Suddenly, I have the urge to check this one book, and it has to be now, not when I get back, it has to be right now, even if my mother kills me for being late.
“So,” María Paz asks — she’s by the window, waiting for Hero’s funeral to begin—“not yet?”
“That’s next,” I say kissing her. “I have to jot down something first.”
I know exactly the location of all the books on my shelves, I could pick one out with my eyes closed, and especially if it is Borges, who I am always reading and rereading. But shit, it’s not where it is supposed to be, and immediately one party becomes suspect. I ask María Paz, and she pulls out the book from under the bed. It’s the second volume of the complete works of Borges, and it’s not difficult to find the passage I am looking for, all underlined as it is with my notes on the margin. Page 265. It’s Borges’s commentary on John Donne’s Biathanatos . I read the note I scribbled on the margin a few years ago: “ Biathanatos , one of those improbable and cursed books that every so often cast its shadow over humanity, like the Apocalypse of the false John the Evangelist, or the Necronomicon that Lovecraft conceived but never wrote.”

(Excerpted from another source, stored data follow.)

(* ===== verification/ImageGui.v ===== *)
(** * The image front end: [ImageSteganographyGUI]

    [src/Embedd Image/image_steganography_gui.py], modelled like the text
    window of [TextGui]: the window's state ([image_gui]: the three
    chosen paths, their labels, the size [Entry], the two status labels,
    the dialogs shown, the started workers and the image files on disk),
    one function per callback and worker, and [step] for the Tk main
    loop, a worker running at any later point.  Unlike the text window,
    [start_encoding] and [start_decoding] start workers that read the
    chosen paths from [self] when they run ([encode_image],
    [decode_image]), and the hidden image's size is typed as ["WxH"] and
    parsed with [map(int, size.split('x'))] ([parse_size]).

    What NumPy's [reshape] and Pillow's [save] do with a size that has a
    dimension of 0 or less depends on their versions; that outcome is the
    parameter [degenerate_size] of the section ([None] for an exception,
    shown as [LibraryError]), and no theorem depends on it.

    Proved here: encoding a hidden image through the window and decoding
    the saved file at the typed size stores the hidden image in
    [assets/extracted_image.png] ([gui_image_roundtrip]); the decode
    worker decodes the file chosen when it runs, not the one chosen when
    DECODE was clicked ([decode_reads_current_path]); DECODE starts a
    worker only for a size text of the form ["W x H"] with two integers
    ([start_decoding_validates]); in every reachable state an "in
    progress" label is backed by a pending worker
    ([image_status_invariant]), and whatever order the pending workers
    run in, all finish and no label stays "in progress"
    ([image_workers_finish]; [eventually] follows the [eventually]
    combinator of small-step semantics, over worker runs). *)

From Stdlib Require Import ZArith Lia.
From stdpp Require Import base list sets strings gmap.
From S2P Require Import Prelude PyStr Bits Grid Classifier Walker Codec Embed Extract RoundTrip ImageEngine.

Open Scope stego_scope.

Module ImageSteganographyGUI.

(** ** The window's state *)

(** The text of a file label: its "No ... selected" text, or
    [f"Selected: {os.path.basename(file_path)}"]. *)
Inductive label_text : Type :=
  | NoneSelected
  | SelectedFile (name : string).

(** The exceptions a worker catches and shows as [f"Error: {e}"]. *)
Inductive exc : Type :=
  | PyExc (e : py_error)
  | FileNotFound (path : string)
  | AttributeError
  | LibraryError.

Inductive status : Type :=
  | StatusBlank
  | EncodingInProgress
  | EncodingSuccessful (save_path : string)
  | DecodingInProgress
  | DecodingSuccessful (save_path : string)
  | StatusError (e : exc).

Inductive dialog : Type :=
  | ImagesNotSelected
  | NoImageForDecoding
  | InvalidImageSize.

(** A started worker: [encode_image()] or [decode_image((width, height))]. *)
Inductive job : Type :=
  | EncodeImageJob
  | DecodeImageJob (hidden_size : Z * Z).
(* ===== verification/Scenarios.v ===== *)
(** * Concrete runs of the engines

    Fixtures: a uniform mid-gray 9x9 carrier ([gray9], the shape of a
    small photograph's flat region), the same carrier with one white
    pixel (the spec's edge scenario), a 1x1 carrier, a configuration
    with a zero block height, and the disks and worlds the two windows
    and the two [main] functions open.  Each lemma here applies one
    general theorem of the development that has hypotheses at one of
    these inputs, the hypotheses discharged by the kernel's evaluation
    ([vm_compute]), showing that they are met by a real run. *)

From Stdlib Require Import ZArith Lia Reals.
From stdpp Require Import base list strings gmap.
From S2P Require Import Prelude PyStr Bits Grid Classifier Walker Codec Embed Extract RoundTrip ImageEngine Histogram App TextGui ImageGui.

Open Scope stego_scope.
Import TextSteganographyGUI.

(** ** Fixtures *)

(** A [w]x[h] RGB array with every channel [v]. *)
Definition uniform_grid (w h : nat) (v : Z) : grid := replicate h (replicate w [v; v; v]).

Definition gray9 : grid := uniform_grid 9 9 128.

(** [gray9] with a white pixel at [(4, 4)]. *)
Definition spotted9 : grid :=
  px_set (px_set (px_set gray9 4 4 0 255) 4 4 1 255) 4 4 2 255.

Definition tiny : grid := uniform_grid 1 1 128.

(** [block_height = 0]. *)
Definition cfg_flat : stego := mkStego 128 4 1 3 0.

(** The array [embed_message] produces on [gray9] for ["A"]. *)
Definition gray9_A : grid :=
  match embed_message default_stego gray9 [65%Z] with Ok g => g | Raise _ => [] end.
(** * Invoice extractor: page text reconstruction and image preprocessing

    A shallow embedding of [scripts/paddle_ocr.py] and
    [scripts/vlm_preprocess.py].

    - Python integers are [Z]; confidence scores are IEEE binary64 values
      ([PrimFloat.float]); strings are [string].
    - The OCR engine, the orientation and unwarping models and the image
      codec are collaborators of the program: they enter as [Variable]s of
      a [Section], each returning either a value or the exception it
      raises.
    - Code that raises and catches is written in a small state-and-exception
      monad whose state survives a raise, the way Python locals and the
      file system do. *)

From Stdlib Require Import ZArith QArith Lia Ascii DecimalString DecimalNat.
From Stdlib Require Import PrimFloat.
From stdpp Require Import base option list strings gmap sorting.

(* Decimal literals of scores denote the nearest binary64 value. *)
Set Warnings "-inexact-float".

Local Open Scope string_scope.
Local Open Scope list_scope.
Local Open Scope Z_scope.

(** ** Python string helpers *)

Module Py.

(** The one-character string for a character code. *)
Definition chr (n : nat) : string := String (Ascii.ascii_of_nat n) EmptyString.

(** ["\n"] *)
Definition nl : string := chr 10.

(** [sep.join(parts)] *)
Fixpoint join (sep : string) (parts : list string) : string :=
  match parts with
  | [] => ""
  | [p] => p
  | p :: rest => p +:+ sep +:+ join sep rest
  end.

(** Texts are held as their UTF-8 bytes.  [str.strip()] removes the code
    points for which [str.isspace] holds.  The one-byte ones: tab, line
    feed, vertical tab, form feed, carriage return, the four separators
    0x1c..0x1f and the blank. *)
Definition is_space (c : Ascii.ascii) : bool :=
  let n := Ascii.nat_of_ascii c in
  ((9 <=? n)%nat && (n <=? 13)%nat) || ((28 <=? n)%nat && (n <=? 32)%nat).

(** The two-byte ones: U+0085 (C2 85) and U+00A0 (C2 A0). *)
Definition is_space2 (c1 c2 : Ascii.ascii) : bool :=
  let n1 := Ascii.nat_of_ascii c1 in
  let n2 := Ascii.nat_of_ascii c2 in
  (n1 =? 194)%nat && ((n2 =? 133)%nat || (n2 =? 160)%nat).

(** The three-byte ones: U+1680 (E1 9A 80), U+2000..U+200A (E2 80 80..8A),
    U+2028, U+2029, U+202F (E2 80 A8, A9, AF), U+205F (E2 81 9F) and
    U+3000 (E3 80 80). *)
Definition is_space3 (c1 c2 c3 : Ascii.ascii) : bool :=
  let n1 := Ascii.nat_of_ascii c1 in
  let n2 := Ascii.nat_of_ascii c2 in
  let n3 := Ascii.nat_of_ascii c3 in
  ((n1 =? 225)%nat && (n2 =? 154)%nat && (n3 =? 128)%nat)
  || ((n1 =? 226)%nat && (n2 =? 128)%nat
      && (((128 <=? n3)%nat && (n3 <=? 138)%nat)
          || (n3 =? 168)%nat || (n3 =? 169)%nat || (n3 =? 175)%nat))
  || ((n1 =? 226)%nat && (n2 =? 129)%nat && (n3 =? 159)%nat)
  || ((n1 =? 227)%nat && (n2 =? 128)%nat && (n3 =? 128)%nat).

(** Drops the white space code points at the start. *)
Fixpoint lstrip (s : string) : string :=
  match s with
  | String c1 s1 =>
      if is_space c1 then lstrip s1
      else
        match s1 with
        | String c2 s2 =>
            if is_space2 c1 c2 then lstrip s2
            else
              match s2 with
              | String c3 s3 => if is_space3 c1 c2 c3 then lstrip s3 else s
              | EmptyString => s
              end
        | EmptyString => s
        end
  | EmptyString => EmptyString
  end.

(** A text of white space only. *)
Definition all_space (s : string) : bool :=
  match lstrip s with EmptyString => true | _ => false end.

(** Drops the white space code points at the end: a byte is kept unless
    everything from it on is white space.  In a UTF-8 text a run of white
    space can only start at the first byte of a code point. *)
Fixpoint rstrip (s : string) : string :=
  match s with
  | String c s' => if all_space s then EmptyString else String c (rstrip s')
  | EmptyString => EmptyString
  end.

(** [s.strip()] *)
Definition strip (s : string) : string := rstrip (lstrip s).

(** Truthiness of a string: [not s] is [negb (truthy s)]. *)
Definition truthy (s : string) : bool :=
  match s with EmptyString => false | _ => true end.

(** [str(n)] for a non-negative integer, as f-strings format it. *)
Definition str_nat (n : nat) : string := NilEmpty.string_of_uint (Nat.to_uint n).

(** [os.path.join(d, name)] for a relative [name] (POSIX). *)
Definition ends_with_slash (d : string) : bool :=
  match last (String.list_ascii_of_string d) with
  | Some c => bool_decide (c = "/"%char)
  | None => false
  end.

Definition path_join (d name : string) : string :=
  if truthy d then
    if ends_with_slash d then d +:+ name else d +:+ "/" +:+ name
  else name.

End Py.

(** ** Row reconstruction: [build_clean_text] *)

(** A fragment is the tuple [(text, y, x)]. *)
Record fragment := Fragment { f_text : string; f_y : Z; f_x : Z }.

Definition row := list fragment.

(** [list.sort(key=...)] is a stable ascending sort.  The result of a stable
    sort is determined by the input and the key order, so it is modelled by
    stable insertion: an element goes before the first element of the
    already sorted tail whose key is not smaller. *)
Section StableSort.
Context {A : Type} (leb : A -> A -> bool).

Fixpoint insert_sorted (a : A) (l : list A) : list A :=
  match l with
  | [] => [a]
  | b :: l' => if leb a b then a :: l else b :: insert_sorted a l'
  end.

Definition stable_sort (l : list A) : list A := foldr insert_sorted [] l.
End StableSort.

(** Tuple comparison of the keys [(f[1], f[2])]. *)
Definition key_yx_leb (a b : fragment) : bool :=
  (f_y a <? f_y b) || ((f_y a =? f_y b) && (f_x a <=? f_x b)).

(** Comparison of the keys [f[2]]. *)
Definition key_x_leb (a b : fragment) : bool := f_x a <=? f_x b.

Definition ROW_THRESHOLD : Z := 50.

(** [rows[-1][0][1]]: the y of the first fragment of the last row, when
    [rows] is non-empty.  Every row the loop makes holds a fragment, so the
    lookup of the first fragment does not fail on the rows it builds. *)
Definition last_row_anchor (rows : list row) : option Z :=
  r ← last rows; f ← head r; Some (f_y f).

(** [rows[-1].append(f)] *)
Definition append_to_last (rows : list row) (f : fragment) : list row :=
  match last rows with
  | Some r => removelast rows ++ [r ++ [f]]
  | None => rows
  end.

(** The body of the grouping loop (lines 56-60). *)
Definition group_step (rows : list row) (f : fragment) : list row :=
  match last_row_anchor rows with
  | Some y0 =>
      if Z.abs (f_y f - y0) <? ROW_THRESHOLD
      then append_to_last rows f
      else rows ++ [[f]]
  | None => rows ++ [[f]]
  end.

Definition group_rows (fragments : list fragment) : list row :=
  foldl group_step [] fragments.

(** Lines 64-67: one output line per row. *)
Definition row_line (r : row) : string :=
  Py.join "    " (f_text <$> stable_sort key_x_leb r).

According to Borges, the purpose of Biathanatos is to expose that the death of Christ was in fact a suicide. Therefore, the entire history of humanity, from Christ and to Christ, is nothing else but the staging of a spectacular and self-induced deicide, accepted by the Son and promoted by the Father, who created the earth and the seas as a setting for the torment of the cross on a stunning cosmic gallows. And if it’s true that Christ died a voluntary death, according to what Borges claims Donne says, and here is Borges’s quote: “This means that the elements and the worlds and the generations of men, and Egypt and Rome and Babylon and Judah were formed from the void to be destroyed. Maybe the iron was specifically created for the nails, the thorns for the crown, and the blood and water for the wound.” There it is; Old Man Borges gets it just right, as always, and before Borges, Donne. And this leads to the corollary, the cherry pie.